Glu_F release from PLGA-MSNs and glucose effect on cell viability in hMSC-nanofunctionalized microparticle spheroids. (A) Glu_F release from PLGA-MSNs for 1 and 100 Mm Glu_F loading. Quantification of cell metabolic activity in spheroids in (B) normoxia and (C) hypoxia (5% pO₂) conditions after 1 day of culture in DPBS (n = 3) by using the CellTiterGlo Assay. ‘*’, ‘**’, ‘***’, and ‘****’ represent p values smaller than 0.05, 0.01, 0.001, and 0.0001, respectively. ‘A.U.’ stands for ‘arbitrary units’. Statistical method used is one-way ANOVA with Tukey’s post hoc test for multiple comparisons.

Figure 6

Glucose release effect on cell death in hMSC-nanofunctionalized microparticle spheroids. (A) Maximum projection of confocal microscopy images of spheroids after 24 h of culture. Cells are stained with Fixable Far Red Dead Cell Stain (in red), DAPI (in blue), and phalloidin additionally (in each case right column of the two double columns, in green) to label dead cells, cell nuclei, and F-actin, respectively.
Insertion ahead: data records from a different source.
(* ===== verification/Sort.v ===== *)
(** The sorts of [src/cpp/algorithm/algorithm.c] on random numbers, and the
    generator that the file shares with [src/cpp/random_xid.c].

    The operating system is an argument: the descriptor that [open] returns,
    the result of [read] and the seed it delivers, the time, and the generator
    [rnd] behind [srand] and [rand] (seed and position to value). *)
From S2P Require Import Prelude CString.

Definition SIZE : Z := 10.

(** ** Random numbers *)

(** The static [initialized] and the state of the library's generator. *)
Record Rng := mkRng { initialized : Z; seed : Z; drawn : nat }.

Definition rng_init : Rng := mkRng 0 1 0.

(** [%ld] of an [unsigned long]. *)
Definition as_long (z : Z) : Z := (z + 2 ^ 63) mod 2 ^ 64 - 2 ^ 63.

Section random.
Context (rnd : Z → nat → Z) (fd rd urandom now : Z) (err : list Z).

(** The seed that is read, and what is said when it cannot be. *)
Definition load_seed : Z * list output :=
  if (fd <? 0) || (rd <? 0)
  then (now, [PutStr "Could not load seed from /dev/urandom: "; PutChars err])
  else (urandom, []).

(** [rand()]; [srand] takes an [unsigned int]. *)
Definition next_rand (g : Rng) : Z * Rng :=
  (rnd (seed g) (drawn g), mkRng (initialized g) (seed g) (S (drawn g))).

(** [random_xid]; [verbose] is the copy in random_xid.c, which prints the seed. *)
Definition random_xid (verbose : bool) (g : Rng) (out : list output) : Z * Rng * list output :=
  if initialized g =? 0 then
    let '(s, msg) := load_seed in
    let say := if verbose then [PutStr "seed="; PutInt (as_long s); PutStr "\n"] else [] in
    (next_rand (mkRng (initialized g + 1) (wrap_u32 s) 0), out ++ msg ++ say)
  else (next_rand g, out).

(** [for (i = 0; i < l; i++) a[i] = random_xid() % _SIZE_;] *)
Definition fill (g : Rng) (l : Z) (out : list output) : res (list cell * Rng * list output) :=
  for_range 0 l (λ i '(a, g, out),
    let '(x, g, out) := random_xid false g out in
    a ← store_init a i (x mod SIZE);
    mret (a, g, out)) (replicate (Z.to_nat l) None, g, out).

(** ** Printing *)

(** [%3d ]: padded to three characters. *)
Definition fmt3 (z : Z) : list Z :=
  let d := dec_chars z in replicate (3 - length d) 32 ++ d ++ [32].

Definition printa (p : list Z) (l : Z) (out : list output) : res (list output) :=
  out ← for_range 0 l (λ i out,
    x ← load p i;
    let out := out ++ [PutChars (fmt3 x)] in
    mret (if Z.rem (i + 1) 10 =? 0 then out ++ [PutStr "\n"] else out)) out;
  mret (out ++ [PutStr "\n"]).

(** ** The exchange sort *)

Definition popup_inner (i l : Z) (s : list Z * Z) : res (list Z * Z) :=
  for_range i l (λ j '(a, round),
    round ← chk_int (round + 1);
    x ← load a i;
    y ← load a j;
    if x <? y then a ← store a i y; a ← store a j x; mret (a, round)
    else mret (a, round)) s.

Definition popup_sort (a : list Z) (l round : Z) : res (list Z * Z) :=
  for_range 0 l (λ i s, popup_inner i l s) (a, round).

(** [popup]: the sorted array, the counter, the generator and the output. *)
Definition popup (g : Rng) (round : Z) : res (list Z * Z * Rng * list output) :=
  '(a, g, out) ← fill g SIZE [PutStr "popup sort.\n"];
  a ← values a;
  out ← printa a SIZE (out ++ [PutStr "sort "; PutInt SIZE; PutStr " random number\n"]);
  '(a, round) ← popup_sort a SIZE round;
  out ← printa a SIZE (out ++ [PutStr "\nrun "; PutInt round; PutStr " round, after popup:\n"]);
  mret (a, round, g, out).

(** ** The quick sort *)

(** [while (i < j && key <= a[j]) { round++; j--; }] *)
Definition scan_down (a : list Z) (key i : Z) (s : Z * Z) : res (Z * Z) :=
  while (S (length a))
    (λ '(j, _), if i <? j then x ← load a j; mret (key <=? x) else mret false)
    (λ '(j, round), round ← chk_int (round + 1); mret (j - 1, round)) s.

(** [while (i < j && key >= a[i]) { i++; round++; }] *)
Definition scan_up (a : list Z) (key j : Z) (s : Z * Z) : res (Z * Z) :=
  while (S (length a))
    (λ '(i, _), if i <? j then x ← load a i; mret (x <=? key) else mret false)
    (λ '(i, round), round ← chk_int (round + 1); mret (i + 1, round)) s.

(** [while (i < j) { ... }]: the hole wanders from [i] to [j] and back. *)
Definition partition (a : list Z) (key i j round : Z) : res (list Z * Z * Z * Z) :=
  while (S (length a)) (λ '(_, i, j, _), mret (i <? j))
    (λ '(a, i, j, round),
      '(j, round) ← scan_down a key i (j, round);
      x ← load a j;
      a ← store a i x;
      '(i, round) ← scan_up a key j (i, round);
      y ← load a i;
      a ← store a j y;
      mret (a, i, j, round)) (a, i, j, round).

Fixpoint q_sort (fuel : nat) (a : list Z) (left right round : Z) (out : list output)
  : res (list Z * Z * list output) :=
  match fuel with
  | O => Err OutOfFuel
  | S fuel' =>
      if right <=? left then mret (a, round, out)
      else
        key ← load a left;
        '(a, i, j, round) ← partition a key left right round;
        a ← store a i key;
        out ← printa a SIZE out;
        '(a, round, out) ← q_sort fuel' a left (i - 1) round out;
        q_sort fuel' a (i + 1) right round out
  end.

(** [myqsort] and [main]; [SIZE + 1] levels of recursion are enough. *)
Definition myqsort (g : Rng) (round : Z) : res (list Z * Z * Rng * list output) :=
  '(a, g, out) ← fill g SIZE [PutStr "run myqsort\n"];
  a ← values a;
  out ← printa a SIZE (out ++ [PutStr "sort "; PutInt SIZE; PutStr " random number\n"]);
  '(a, round, out) ← q_sort 11 a 0 (SIZE - 1) round out;
  out ← printa a SIZE (out ++ [PutStr "after run "; PutInt round; PutStr " round\n"]);
  mret (a, round, g, out).

(** [main] of random_xid.c: what it prints. *)
Definition random_xid_main : list output :=
  let '(l, _, out) := random_xid true rng_init [] in
  out ++ [PutStr "l="; PutInt (as_long l); PutStr "\n"].
End random.
(* ===== verification/SortSpec.v ===== *)
(** The sorts produce a sorted permutation of the numbers that were drawn, and
    terminate. *)
From S2P Require Import Prelude CString Sort.

(** ** Arrays *)

Definition at_ (a : list Z) (k : Z) : Z := default 0 (a !! Z.to_nat k).

Lemma load_at a k : 0 ≤ k < Z.of_nat (length a) → load a k = Ok (at_ a k).
Proof.
  intros Hk. destruct (lookup_lt_Z a k Hk) as [x Hx]. unfold at_. rewrite Hx. apply load_ok; [lia|done].
Qed.

Lemma at_lookup a k : 0 ≤ k < Z.of_nat (length a) → a !! Z.to_nat k = Some (at_ a k).
Proof. intros Hk. destruct (lookup_lt_Z a k Hk) as [x Hx]. unfold at_. by rewrite Hx. Qed.

Lemma at_insert a i k x :
  0 ≤ i < Z.of_nat (length a) → 0 ≤ k → at_ (<[Z.to_nat i := x]> a) k = if decide (i = k) then x else at_ a k.
Proof. intros Hi Hk. unfold at_. rewrite lookup_insert_Z by done. by case_decide. Qed.

(** Writing [x] where [y] was: the list gains [x] and loses [y]. *)
Lemma insert_perm (a : list Z) i x :
  0 ≤ i < Z.of_nat (length a) → at_ a i :: <[Z.to_nat i := x]> a ≡ₚ x :: a.
Proof.
  intros Hi. pose proof (at_lookup a i Hi) as E.
  rewrite <- (take_drop_middle a (Z.to_nat i) (at_ a i)) at 3 by done.
  rewrite insert_take_drop by lia.
  rewrite <- !Permutation_middle. apply Permutation_swap.
Qed.

(** ** Sorted ranges *)

Definition sorted (R : Z → Z → Prop) (a : list Z) (l r : Z) : Prop :=
  ∀ p q, l ≤ p → p < q → q ≤ r → R (at_ a p) (at_ a q).

(** [a'] is [a] with the range [l..r] rearranged. *)
Record rearr (a a' : list Z) (l r : Z) : Prop := {
  re_len : length a' = length a;
  re_perm : a' ≡ₚ a;
  re_out : ∀ k, 0 ≤ k → k < l ∨ r < k → at_ a' k = at_ a k;
  re_all : ∀ P : Z → Prop, (∀ k, l ≤ k ≤ r → P (at_ a k)) → ∀ k, l ≤ k ≤ r → P (at_ a' k)
}.

Lemma rearr_refl a l r : rearr a a l r.
Proof. by split. Qed.

Lemma rearr_trans a b c l r : rearr a b l r → rearr b c l r → rearr a c l r.
Proof.
  intros [L1 P1 O1 A1] [L2 P2 O2 A2]. split; [congruence|by rewrite P2| |].
  - intros k Hk Ho. by rewrite O2, O1.
  - intros P H. by apply A2, A1.
Qed.

Lemma rearr_sub a a' l r l' r' : 0 ≤ l → l ≤ l' → r' ≤ r → rearr a a' l' r' → rearr a a' l r.
Proof.
  intros H0 Hl Hr [L P O A]. split; [done|done| |].
  - intros k Hk Ho. apply O; [done|lia].
  - intros Q HQ k Hk. destruct (decide (l' ≤ k ≤ r')); [|rewrite O by lia; by apply HQ].
    apply A; [|done]. intros j Hj. apply HQ. lia.
Qed.
(* ===== verification/Rsa.v ===== *)
(** The RSA programs of [src/cpp/algorithm]: [rsa_demo.c] with its key
    generation, [rsa_algorithm.c] with fixed keys, and [rsa_deploy.c], which
    only decrypts.

    Characters are signed; [unsigned int] is reduced modulo 2^32.  The values
    that [rand] returns are an argument. *)
From S2P Require Import Prelude CString Primes.

Definition P : Z := 7.
Definition Q : Z := 11.

(** ** rsa_demo.c: keys *)

(** Two levels of the recursion halve the product of the arguments, so that 66
    levels are enough for 32-bit numbers. *)
Fixpoint com_div (fuel : nat) (p q : Z) : res Z :=
  match fuel with
  | O => Err OutOfFuel
  | S fuel' =>
      let '(a, b) := if q <? p then (p, q) else (q, p) in
      if b =? 0 then mret a else r ← c_mod a b; com_div fuel' b r
  end.

Definition get_com_div (p q : Z) : res Z := com_div 66 p q.

Definition get_private_key (e t : Z) : res (Z * list output) :=
  r ← for_ret (Z.to_nat t) 0 (λ d,
    m ← c_mod (wrap_u32 (e * d)) t;
    mret (if m =? 1 then Some (d, []) else None));
  match r with
  | Some x => Ok x
  | None => Ok (wrap_u32 (-1), [PutStr "get_private_key_err, give another \n"])
  end.

(** [rands]: the values of [rand], one for each turn of the loop. *)
Fixpoint draw (t : Z) (rands : list Z) : res Z :=
  match rands with
  | [] => Err OutOfFuel
  | x :: rands =>
      e ← c_mod x t;
      g ← get_com_div e t;
      if g =? 1 then mret e else draw t rands
  end.

Definition get_random (p q : Z) (rands : list Z) : res Z :=
  draw (wrap_u32 (wrap_u32 (p - 1) * wrap_u32 (q - 1))) rands.

(** ** rsa_demo.c: encryption *)

(** [for (int j = 0; j < e; j++) flag = flag * m % n], all unsigned. *)
Definition pow_u32 (m e n : Z) : res Z :=
  for_range 0 e (λ j flag,
    flag ← c_mod (wrap_u32 (flag * m)) n;
    _ ← chk_int (j + 1);
    mret flag) 1.

Definition encrypt_dt (e n : Z) (plain : list Z) (size : Z) (cypher : list cell) : res (list cell) :=
  plain_num ← for_range 0 size (λ i a, c ← load plain i; store_init a i (wrap_u32 c))
    (replicate (Z.to_nat size) None);
  for_range 0 size (λ i cypher,
    m ← load_init plain_num i;
    flag ← pow_u32 m e n;
    store_init cypher i flag) cypher.

Definition decrypt_dt (d n : Z) (cypher : list cell) (plain : list Z) (size : Z) : res (list Z) :=
  dec_num ← for_range 0 size (λ i a,
    c ← load_init cypher i;
    flag ← pow_u32 c d n;
    store_init a i flag) (replicate (Z.to_nat size) None);
  for_range 0 size (λ i plain, c ← load_init dec_num i; store plain i (wrap_i8 c)) plain.

(** [%x]: the digits of a number, and at least [w] of them; [a] is the code of
    the digit ten. *)
Fixpoint hex_digits (a : Z) (fuel : nat) (z : Z) : list Z :=
  match fuel with
  | O => []
  | S fuel' =>
      let d := z mod 16 in
      (if z <? 16 then [] else hex_digits a fuel' (z / 16)) ++ [if d <? 10 then 48 + d else a + d - 10]
  end.

Definition hex_chars (a : Z) (w : nat) (z : Z) : list Z :=
  let d := hex_digits a 8 z in replicate (w - length d) 48 ++ d.

Definition rsa_txt : list Z := codes "hellorsa1hellorsa2hellorsa3".

(** [main] of rsa_demo.c: the exit code and the output. *)
Definition rsa_demo_main (rands : list Z) : res (Z * list output) :=
  '(tep, out) ← is_prime P;
  if tep =? 0 then mret (-1, out ++ [PutStr "p="; PutInt P; PutStr " is not a prime\n"]) else
  '(tep, o) ← is_prime Q;
  let out := out ++ o in
  if tep =? 0 then mret (-1, out ++ [PutStr "q="; PutInt Q; PutStr " is not a prime\n"]) else
  tep ← get_com_div P Q;
  if negb (tep =? 1)
  then mret (-1, out ++ [PutInt P; PutStr " and "; PutInt Q; PutStr " is not with a co-prime relation\n"]) else
  let n := P * Q in
  let t := (P - 1) * (Q - 1) in
  e ← get_random P Q rands;
  '(d, o) ← get_private_key e t;
  let out := out ++ [PutStr "大素数 p="; PutInt P; PutStr ", q="; PutInt Q; PutStr "\n";
    PutStr "t=(q-1)*(p-1)="; PutInt t; PutStr "\n";
    PutStr "pub_key(e="; PutInt e; PutStr " n="; PutInt n; PutStr ")\n"] ++ o ++
    [PutStr "pri_key(d="; PutInt (wrap_i32 d); PutStr ", n="; PutInt n; PutStr ")\n"] in
  size ← c_strlen (rsa_txt ++ [0]);
  cypher ← encrypt_dt e n (rsa_txt ++ [0]) size (replicate (Z.to_nat size) None);
  out ← for_range 0 size (λ i out, c ← load_init cypher i; mret (out ++ [PutChars (hex_chars 97 4 c)]))
    (out ++ [PutStr "plain_text:"; PutChars rsa_txt; PutStr "\n"; PutStr "cypher:"]);
  dec_result ← decrypt_dt d n cypher (replicate (Z.to_nat (size + 1)) 0) size;
  l ← c_chars dec_result;
  mret (0, out ++ [PutStr "\n"; PutStr "dec_dt："; PutChars l; PutStr "\n"]).

(** ** rsa_algorithm.c *)

Definition RSA_SIZE : Z := 20.

Definition pow_int (m e n : Z) : res Z :=
  for_range 0 e (λ _ flag, x ← chk_int (flag * m); c_mod x n) 1.

(** [encrypt_dt]: the static [cypher] is overwritten at every call. *)
Definition encrypt_dt_int (e n : Z) (plain_txt cypher : list Z) : res (list Z) :=
  plain_num ← for_range 0 RSA_SIZE (λ i a, c ← load plain_txt i; store_init a i c)
    (replicate (Z.to_nat RSA_SIZE) None);
  for_range 0 RSA_SIZE (λ i cypher,
    m ← load_init plain_num i;
    flag ← pow_int m e n;
    store cypher i flag) cypher.

(** [flag] is an [unsigned long]; [cypher[i]] and [n] are converted to it. *)
Definition pow_u64 (m e n : Z) : res Z :=
  for_range 0 e (λ _ flag, c_mod (wrap_u64 (flag * wrap_u64 m)) (wrap_u64 n)) 1.

(** [decrypt_dt], the same in rsa_deploy.c. *)
Definition decrypt_dt_long (d n : Z) (cypher dec_str : list Z) : res (list Z) :=
  dec_num ← for_range 0 RSA_SIZE (λ i a,
    c ← load cypher i;
    flag ← pow_u64 c d n;
    store_init a i flag) (replicate (Z.to_nat RSA_SIZE) None);
  for_range 0 RSA_SIZE (λ i s, c ← load_init dec_num i; store s i (wrap_i8 c)) dec_str.

Definition algo_txt : list Z := codes "ZeYJd8HFkI9l2$lGifRT".

(** [main] of rsa_algorithm.c, from the call of [encrypt_dt] to the end. *)
Definition rsa_algorithm_main : res (list output) :=
  let '(e, n, d) := (480317, 968087, 537653) in
  let txt := algo_txt ++ [0] in
  cypher ← encrypt_dt_int e n txt (replicate 20 0);
  len ← c_strlen txt;
  out ← for_range 0 len (λ i out, c ← load cypher i; mret (out ++ [PutInt c; PutStr " "]))
    [PutStr "(e="; PutInt e; PutStr ", n="; PutInt n; PutStr ")\n";
     PutStr "(d="; PutInt d; PutStr ", n="; PutInt n; PutStr ")\n"; PutStr "txt="; PutChars algo_txt; PutStr "\n";
     PutStr "encrypt_dt("; PutInt e; PutStr ", "; PutInt n; PutStr ", "; PutChars algo_txt; PutStr ")\n"; PutStr "cypher="];
  out ← for_range 0 len (λ i out, c ← load cypher i; mret (out ++ [PutChars (hex_chars 65 2 c)]))
    (out ++ [PutStr "cypher_hex="]);
  dec_dt ← decrypt_dt_long d n cypher (replicate 20 0);
  l ← c_chars dec_dt;
  mret (out ++ [PutStr "\n"; PutStr "dec_dt="; PutChars l; PutStr "\n"]).

(** ** rsa_deploy.c *)

Definition D : Z := 3989.
Definition N : Z := 4171.

Definition dec (cypher dec_str : list Z) : res (list Z) := decrypt_dt_long D N cypher dec_str.

(** [strncpy(dst, s, n)]: the characters up to a NUL, padded with NULs. *)
Definition strncpy (dst s : list Z) (n : nat) : res (list Z) :=
  l ← c_prefix n s;
  for_range 0 (Z.of_nat n) (λ i d, store d i (default 0 (l !! Z.to_nat i))) dst.

Definition hexval (c : Z) : option Z :=
  if (48 <=? c) && (c <=? 57) then Some (c - 48)
  else if (97 <=? c) && (c <=? 102) then Some (c - 87)
  else if (65 <=? c) && (c <=? 70) then Some (c - 55) else None.

Fixpoint strtol_digits (s : list Z) (acc : Z) : res Z :=
  match s with
  | [] => Err OutOfBounds
  | c :: s' => match hexval c with Some v => strtol_digits s' (16 * acc + v) | None => Ok acc end
  end.

(** [strtol(s, NULL, 16)] on a text that starts with a digit. *)
Definition strtol16 (s : list Z) : res Z := v ← strtol_digits s 0; mret (v `min` (2 ^ 63 - 1)).

Definition cypher_hex : list Z := codes (
  "00000E930000021B0000005900000E930000012600000E930000021B00000059" ++
  "00000E930000015200000E930000021B0000005900000E9300000EE300000E93" ++
  "0000021B0000005900000E9300000751").

(** One turn of the loop that reads the numbers. *)
Definition read_cypher (i : Z) : res Z :=
  p ← ptr (cypher_hex ++ [0]) (i * 8);
  int_str ← strncpy (replicate 8 0) p 8;
  v ← strtol16 int_str;
  mret (wrap_i32 v).

Definition rsa_deploy_main : res (list output) :=
  int_cypher ← for_range 0 RSA_SIZE (λ i a, v ← read_cypher i; store a i v) (replicate 20 0);
  dec_dt ← dec int_cypher (replicate 20 0);
  l ← c_chars dec_dt;
  mret ([PutStr "config(d="; PutInt D; PutStr ", n="; PutInt N; PutStr ", s="; PutInt RSA_SIZE; PutStr ")\n";
    PutStr "assert_txt=test1test2test3test4\n"; PutStr "cypher_hex="; PutChars cypher_hex; PutStr "\n";
    PutStr "dec_dt="; PutChars l; PutStr "\n"]).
Scale bar represents 100 μm and applies for all images of the subfigure. (B) Quantification of cell viability in spheroids in normoxia and hypoxia conditions (5% pO₂) after 24 h of culture by quantitative analysis of confocal fluorescence microscopy images in CellProfiler (n = 4 spheroids). ‘*’ represents p values smaller than 0.05 and ‘n.s.’ stands for ‘not statistically significant’. Statistical method used is two-way ANOVA with Tukey’s post hoc test for multiple comparisons.

Figure 7

Glucose release effect on cell death in large hMSC-nanofunctionalized microparticle spheroids. (A) Maximum projection of confocal microscopy images of larger spheroids after 3 days of culture in normoxic condition. Cells are stained with Fixable Far Red Dead Cell Stain (in red), DAPI (in blue), and phalloidin (in each case right column of the two double columns, in green) to label dead cells, cell nuclei, and F-actin, respectively. Scale bar represents 100 μm and applies for all images of the subfigure. (B) Quantification of cell death in spheroids in normoxia after 3 days of culture by quantitative analysis of confocal fluorescence microscopy images in CellProfiler (n = 6 spheroids). ‘**’, ‘***’, and ‘****’ represent p values smaller than 0.05, 0.01, and 0.001, respectively. ‘n.s.’ stands for ‘not statistically significant’. Statistical method used is one-way ANOVA with Tukey’s post hoc test for multiple comparisons.